Which Direction is the US Heading?
The economic program of President Bush benefits the rich and expands the gigantic debt burden of the US
By Norbert Rost
[This article originally published January 9, 2003 in the cyber journal Telepolis is translated from the German on the World Wide Web, http://www.heise.de/tp/deutsch/inhalt/mein/13921/1.html.]
The president of the United States of America, G.W. Bush, launches a much greater and more daring economic program than undertaken in the past. The cost is $674 billion spread over the next 10 years. The effect of the economic program is certainly controversial.
Critics like the Citizens for Tax Justice reproach the US president for giving tax gifts mainly to the super-rich: "68% of the tax relief goes to the top 1% of taxpayers with an average income of $1.1 million a year. They will save $16,000." For non-economists, it is obvious that income millionaires have much less reason to spend this extra-money than for example households keeping their heads above water with several jobs. Thus a stimulation of the economy on account of this economic program (that also especially supports married couples with children) is at least questionable.

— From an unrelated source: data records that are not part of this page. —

(* ===== verification/TermSpec.v ===== *)
(** * Termination detection as an abstract protocol

    What one process may do in the tree allreduce of
    CIRCLE_check_for_term_allreduce and in the transfer of work, on a ghost
    state per process, and the invariant of all processes that makes the
    decision safe: when the allreduce yields 1, nobody has work and no work
    is on its way.

    The argument is the one of the comment in CIRCLE_work_loop
    (src/libcircle/worker.c), put as an invariant: if a process that has
    contributed to the current iteration got work again ([active]) or waits
    for a receipt, then the iteration is already lost ([doomed]), since some
    process that has yet to contribute will contribute 0. *)
From S2P Require Import Prelude CMonad Mpi Wire Network Ranks Quiet.

(** The ghost state of a process.  [t_active] is false from a contribution
    until work arrives: the promise not to hand out work.  [t_owed] lists
    the senders of work that has not been receipted, [t_down] the children
    the result has still to be sent to, [t_it] counts results. *)
Record tg : Type := TG {
  t_active : bool;
  t_wo : Z;
  t_owed : list Z;
  t_flag : Z;
  t_up : bool;
  t_got : gset Z;
  t_down : list Z;
  t_it : nat;
  t_result : Z;
}.

(** The first message of a transfer of work: a positive number of items. *)
Definition work_header (m : payload) : bool :=
  match m with Ints (x :: _) => 0 <? x | _ => false end.

Definition is_bit (v : Z) : Prop := v = 0 ∨ v = 1.

Section protocol.
Context (n : Z) (par : Z → Z) (chs : Z → list Z).

Abbreviation all_children := (all_children chs).

(** ** The ghost steps *)

Definition send_work_g (g : tg) : tg :=
  TG (t_active g) (t_wo g + 1) (t_owed g) (t_flag g) (t_up g) (t_got g) (t_down g) (t_it g) (t_result g).
Definition recv_work_g (src : Z) (g : tg) : tg :=
  TG true (t_wo g) (src :: t_owed g) (t_flag g) (t_up g) (t_got g) (t_down g) (t_it g) (t_result g).
Definition send_receipt_g (g : tg) : tg :=
  TG (t_active g) (t_wo g) (tail (t_owed g)) (t_flag g) (t_up g) (t_got g) (t_down g) (t_it g) (t_result g).
Definition recv_receipt_g (g : tg) : tg :=
  TG (t_active g) (t_wo g - 1) (t_owed g) 0 (t_up g) (t_got g) (t_down g) (t_it g) (t_result g).
Definition send_up_g (g : tg) : tg :=
  TG false (t_wo g) (t_owed g) 1 true (t_got g) (t_down g) (t_it g) (t_result g).
Definition send_down_g (g : tg) : tg :=
  TG (t_active g) (t_wo g) (t_owed g) (t_flag g) (t_up g) (t_got g) (tail (t_down g)) (t_it g) (t_result g).
(** The root contributes, has the result and sends it to its first child. *)
Definition decide_g (p : Z) (g : tg) : tg :=
  TG false (t_wo g) (t_owed g) 1 false ∅ (tail (chs p)) (S (t_it g)) (t_flag g).
Definition recv_child_g (src v : Z) (g : tg) : tg :=
  TG (t_active g) (t_wo g) (t_owed g) (Z.land (t_flag g) v) (t_up g) ({[src]} ∪ t_got g) (t_down g)
    (t_it g) (t_result g).
Definition recv_parent_g (p v : Z) (g : tg) : tg :=
  TG (t_active g) (t_wo g) (t_owed g) (t_flag g) false ∅ (chs p) (S (t_it g)) v.

(** Ready to contribute: all children have, nothing is owed or awaited. *)
Definition may_contribute (p : Z) (g : tg) (m : payload) : Prop :=
  m = Ints [t_flag g] ∧ t_up g = false ∧ t_got g = all_children p ∧ t_down g = [] ∧
  t_owed g = [] ∧ t_wo g = 0 ∧ t_result g ≠ 1.

(** The messages of the allreduce a process may send, with what they do. *)
Inductive term_send (p : Z) (g : tg) (dst : Z) (m : payload) : tg → Prop :=
  | ts_up : 0 < p → dst = par p → may_contribute p g m → term_send p g dst m (send_up_g g)
  | ts_down rest : t_down g = dst :: rest → m = Ints [t_result g] →
      term_send p g dst m (send_down_g g)
  | ts_decide rest : p = 0 → chs p = dst :: rest → may_contribute p g m →
      term_send p g dst m (decide_g p g).

(** ** The protocol *)

Definition term_pre (p : Z) (g : tg) (o : op) : Prop :=
  match o with
  | OSend dst tag m =>
      if tag =? CIRCLE_TAG_TERM then ∃ g', term_send p g dst m g'
      else (tag =? CIRCLE_TAG_WORK_REPLY) || (tag =? CIRCLE_TAG_WORK_RECEIPT) = false
  | OIsend dst tag m _ =>
      if tag =? CIRCLE_TAG_WORK_REPLY then
        m ≠ Ints [] ∧ (work_header m = true → t_active g = true)
      else if tag =? CIRCLE_TAG_WORK_RECEIPT then ∃ rest, t_owed g = dst :: rest
      else tag =? CIRCLE_TAG_TERM = false
  | OIssend _ tag _ =>
      (tag =? CIRCLE_TAG_WORK_REPLY) || (tag =? CIRCLE_TAG_WORK_RECEIPT) || (tag =? CIRCLE_TAG_TERM)
      = false
  | ORecv src tag _ =>
      if tag =? CIRCLE_TAG_TERM then
        t_down g = [] ∧ t_result g ≠ 1 ∧
        (0 < p ∧ src = par p ∧ t_up g = true ∨ src ∈ chs p ∧ t_up g = false)
      else True
  | OExternal k => k = WORK_CALL → t_active g = true
  | _ => True
  end.

Definition term_post (p : Z) (g : tg) (o : op) : ans o → tg → Prop :=
  match o return ans o → tg → Prop with
  | OSend dst tag m => λ _ g',
      if tag =? CIRCLE_TAG_TERM then term_send p g dst m g' else g' = g
  | OIsend dst tag m _ => λ _ g',
      if tag =? CIRCLE_TAG_WORK_REPLY then g' = if work_header m then send_work_g g else g
      else if tag =? CIRCLE_TAG_WORK_RECEIPT then g' = send_receipt_g g
      else g' = g
  | ORecv src tag _ => λ m g',
      if tag =? CIRCLE_TAG_TERM then
        ∃ v, m = Ints [v] ∧ is_bit v ∧
          g' = (if t_up g then recv_parent_g p v g else recv_child_g src v g) ∧
          (t_up g = false → src ∉ t_got g)
      else if tag =? CIRCLE_TAG_WORK_REPLY then
        m ≠ Ints [] ∧ (t_result g = 1 → work_header m = false) ∧
        g' = if work_header m then recv_work_g src g else g
      else if tag =? CIRCLE_TAG_WORK_RECEIPT then g' = recv_receipt_g g
      else g' = g
  | OIprobe src tag => λ r g', g' = g ∧
      (tag =? CIRCLE_TAG_TERM = true → t_up g = false → ∀ s c, r = Some (s, c) → s ∈ chs p)
  | OCommRank => λ r g', r = p ∧ g' = g
  | OCommSize => λ r g', r = n ∧ g' = g
  | _ => λ _ g', g' = g
  end.

(** ** The invariant *)

Abbreviation ghosts := (Z → tg).
Abbreviation links := (Z → Z → list payload).

(** The edge of [c] to its parent: [c] has yet to contribute, its
    contribution is on its way, it was received, the result has yet to be
    sent, the result is on its way. *)
Definition edge_state (up : bool) (UP DN : list payload) (got rem : Prop) (ic ip : nat) (res : Z)
    : Prop :=
  (ic = ip ∧ up = false ∧ UP = [] ∧ DN = [] ∧ ¬ got ∧ ¬ rem) ∨
  (∃ v, is_bit v ∧ ic = ip ∧ up = true ∧ UP = [Ints [v]] ∧ DN = [] ∧ ¬ got ∧ ¬ rem) ∨
  (ic = ip ∧ up = true ∧ UP = [] ∧ DN = [] ∧ got ∧ ¬ rem) ∨
  (S ic = ip ∧ up = true ∧ UP = [] ∧ DN = [] ∧ ¬ got ∧ rem) ∨
  (S ic = ip ∧ up = true ∧ UP = [] ∧ DN = [Ints [res]] ∧ ¬ got ∧ ¬ rem).

Definition edge (gh : ghosts) (T : links) (c : Z) : Prop :=
  edge_state (t_up (gh c)) (T c (par c)) (T (par c) c)
    (c ∈ t_got (gh (par c))) (c ∈ t_down (gh (par c)))
    (t_it (gh c)) (t_it (gh (par c))) (t_result (gh (par c))).

Record tree_inv (gh : ghosts) (T : links) : Prop := TreeInv {
  ti_edge : ∀ c, 0 < c < n → edge gh T c;
  ti_up : ∀ p, is_rank n p → t_up (gh p) = true → 0 < p ∧ t_got (gh p) = all_children p;
  ti_down : ∀ p, is_rank n p → NoDup (t_down (gh p)) ∧ ∀ c, c ∈ t_down (gh p) → c ∈ chs p;
  ti_got : ∀ p c, is_rank n p → c ∈ t_got (gh p) → c ∈ chs p;
  ti_bits : ∀ p, is_rank n p → is_bit (t_flag (gh p)) ∧ is_bit (t_result (gh p));
  ti_res : ∀ p, is_rank n p → t_it (gh p) = t_it (gh 0) → t_result (gh p) = t_result (gh 0);
  ti_other : ∀ a b, T a b ≠ [] → (0 < a < n ∧ b = par a) ∨ (0 < b < n ∧ a = par b);
  ti_done : ∀ p, is_rank n p → t_up (gh p) = true → t_result (gh p) ≠ 1;
}.

(** Transfers from [p] to [q] that [p] still counts as outstanding. *)
Definition transfers (gh : ghosts) (R Q : links) (p q : Z) : Z :=
  Z.of_nat (length (filter (λ m, work_header m = true) (R p q))) +
  Z.of_nat (length (filter (λ s, s = p) (t_owed (gh q)))) +
  Z.of_nat (length (Q q p)).

Abbreviation sum_ranks := (sum_ranks n).

Record work_inv (gh : ghosts) (R Q : links) : Prop := WorkInv {
  wi_count : ∀ p, is_rank n p → sum_ranks (transfers gh R Q p) ≤ t_wo (gh p);
  wi_reply : ∀ p q m, m ∈ R p q → m ≠ Ints [];
}.

Definition contributed (gh : ghosts) (p : Z) : Prop :=
  t_up (gh p) = true ∧ t_it (gh p) = t_it (gh 0).

Definition doomed (gh : ghosts) (T : links) : Prop :=
  (∃ y, is_rank n y ∧ ¬ contributed gh y ∧ (t_flag (gh y) = 0 ∨ 0 < t_wo (gh y))) ∨
  (∃ c, 0 < c < n ∧ T c (par c) = [Ints [0]]).

Definition safe_so_far (gh : ghosts) (T : links) : Prop :=
  ∀ p, is_rank n p → contributed gh p → t_active (gh p) = true ∨ 0 < t_wo (gh p) → doomed gh T.

Definition finished (gh : ghosts) : Prop :=
  t_result (gh 0) = 1 → ∀ p, is_rank n p → t_active (gh p) = false ∧ t_wo (gh p) = 0.

Definition term_inv (gh : ghosts) (ch : channels) : Prop :=
  let T a b := ch (a, b, CIRCLE_TAG_TERM) in
  let R a b := ch (a, b, CIRCLE_TAG_WORK_REPLY) in
  let Q a b := ch (a, b, CIRCLE_TAG_WORK_RECEIPT) in
  tree_inv gh T ∧ work_inv gh R Q ∧ safe_so_far gh T ∧ finished gh.
End protocol.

Why no one seriously asks about the origin of the money is even worse. The FTD reported at the end of October of the gigantic budget deficit of the US. The huge debt mountain amassed by the greatest economic power of the world amounts to almost $6000 billion, more than $20,000 for every US citizen at the beginning of 2001. When president Bush began his term of office, the Congressional Budget Office still forecast a budget surplus of over $3 trillion.
That was before the first tax cuts and the war against terrorism. In the armament-rich 2002, $158 billion was given to these projects. The tax gifts of the planned economic program make the hole greater, not smaller. On January 6, 2003, the debt condition of the US amounted to $6,383,514,236,076.15.
The US economic system has tottered despite much positive news. However the economic journalists prefer hoping for new soaring flights of the stock market than scrutinizing situations. A tottering economy, tax reduction programs and more military spending (weapons, secret services, war) hardly bring new money into the treasuries.
We must either accept great and increasing budget deficits or draconian cuts in national programs not connected to homeland security. This is the implication.
Robert D. Reischauer, president of the Urban Institute and former director of the Congressional Budget Office
The US doesn't have many possibilities for collecting revenue. First, there are the money printing machines. Driving inflation makes sense from a US perspective since firms and private persons are hopelessly over-indebted, not only the state. For debtors, this means they can pay off their debts more quickly. Everyone recalling the stories of laundry baskets full of money knows what inflation can inflict.
Since the US economy and its money economy have massive influence on the rest of the world thanks to globalization, non-American journalists should
ask in the interest of the people whom they inform: Quo vadis, USA.